My father is also the one who told me what I refer to as the Big Lie. But that, like all the business with my professor, is a story for later on.

When I get back to my apartment building, Bobby, the superintendent, asks how Im doing, then takes the opportunity to stare at my rear end. I ignore him and climb the front steps. Bobbys always staring at my rear end. He is also too old to be named Bobby. There are some names that a person should retire after age twelve. Sally, for example. If Sally is your name, you should have it changed upon reaching puberty. Grown men should not be called Joey, Bobby, Billy, Jamie or Jimmy. They can be Harry until the age of ten and after fifty, but not between. They can be Mike, Joe and Jim all their lives. They cannot be Bob during their teenage years. They can be Stuart, Stefan or Jonathan if theyre gay. Christian is not acceptable for Jews. Moishe is not acceptable for Christians. Herbert is not acceptable for anyone. Buddy is good for a beagle. Matt is good for a flat piece of rubber. Fox is good for a fox. Dylan is too trendy.

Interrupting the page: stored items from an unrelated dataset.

(** X12: a failed issuance never leaves a partial status. When [issue]
    returns, it returns an error with the empty result; before it has made
    calls on the secret only and never on a deployment, and its last call
    is the one status update of the run, whose object keeps the metadata
    and spec and either keeps every issuance field of the loaded status
    with Ready set to false (reason GenerationFailed or
    SecretUpdateFailed), or holds a whole new issuance with Ready and
    Available true, in which case it is that very update that failed. *)
Theorem issue_failure (cert : Certificate.t) (w w' : World)
    (out : Result.t * option error) :
  issue cert w = (Return out, w') ->
  exists e pre c err,
    out = (Result.empty, Some e) /\
    trace w' = trace w ++ pre ++ [EvUpdateCertificateStatus c err] /\
    Forall (fun ev => isSecretEvent ev = true) pre /\
    deployments w' = deployments w /\
    Certificate.ObjectMeta c = Certificate.ObjectMeta cert /\
    Certificate.Spec c = Certificate.Spec cert /\
    (failedShape cert c \/ (issuedShape cert c /\ err = Some e)).
Proof.
  intros H. apply issue_steps in H as [H|(c & k & e & written & post & certPEM
                                          & keyPEM & Hr & _)]; [|discriminate].
  destruct H as (e & pre & c & err & [= ->] & H).
  exists e, pre, c, err. split; [reflexivity|exact H].
Qed.

Lemma issue_failure_witness :
  let cert := sampleCert [certificateFinalizer] None "soon" "" false in
  exists e pre c err,
    trace (issue cert (sampleWorld 1000 cert)).2
    = [] ++ pre ++ [EvUpdateCertificateStatus c err] /\
    (failedShape cert c \/ (issuedShape cert c /\ err = Some e)).
Proof.
  intros cert.
  destruct (issue_failure cert (sampleWorld 1000 cert)
              (issue cert (sampleWorld 1000 cert)).2
              (Result.empty, Some errInvalidDuration)
              ltac:(vm_compute; reflexivity))
    as (e & pre & c & err & _ & Htr & _ & _ & _ & _ & Hshape).
  exists e, pre, c, err. split; [exact Htr|exact Hshape].
Defined.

I get in through the front door and the stairwell door and the apartment door. When I am finally inside, I experience tremendous afterglow. They make the apartments in New York as hard to get into as Tylenol bottles and almost as big.

I see a therapist, Dr. Petrov, once a week. He and my father grew up in London together. I dont really need to see him, but I go each week because I might as well get my fathers moneys worth.

The morning after I rent the DVD, I leave my apartment to see Petrov. Its drizzling softly outside. The air, a soupy mess, scrubs my cheeks, and the few remaining leaves on the trees bend under the weight of raindrops and dive to their deaths. A pothole in front of my building catches them, emitting a soggy symphony.

Theres something I love about visiting Petrov: His building is on one of those quaint little blocks that almost make you forget how seedy other parts of New York can be. Both sides are lined with stately brownstones whose bright painted shutters flank lively flower boxes, the tendrils dripping down and hooking around wires and trellises. The signs on the sidewalk are extremely polite: Please Curb Your Dog; $500 Fine For Noise Here. Its idyllic and lovely. But the only people who get to live here are the folks who inherited these rent-controlled apartments from their rich old grandmas who wore tons of jewelry and played tennis with Robert Moses.

Petrovs waiting room is like a cozy living room, with a gold-colored trodden carpet and regal-footed chairs. One wall is lined with classic novels, a pointless feature since one does not have the time to read Ulysses while waiting for a doctors appointment. A person would have to make more than 300 visits to Petrov in order to finish the book, which just proves that someone would have to be crazy to read all of Ulysses. But a waiting room is not the proper place or situation to read any book. All books have a time and a place. Anything by Henry Miller, for instance, should be read where no one can see you. Carson McCullers should be read in your window on a hot summer night. Sylvia Plath should be read if youre ready to commit suicide or want people to think youre really close.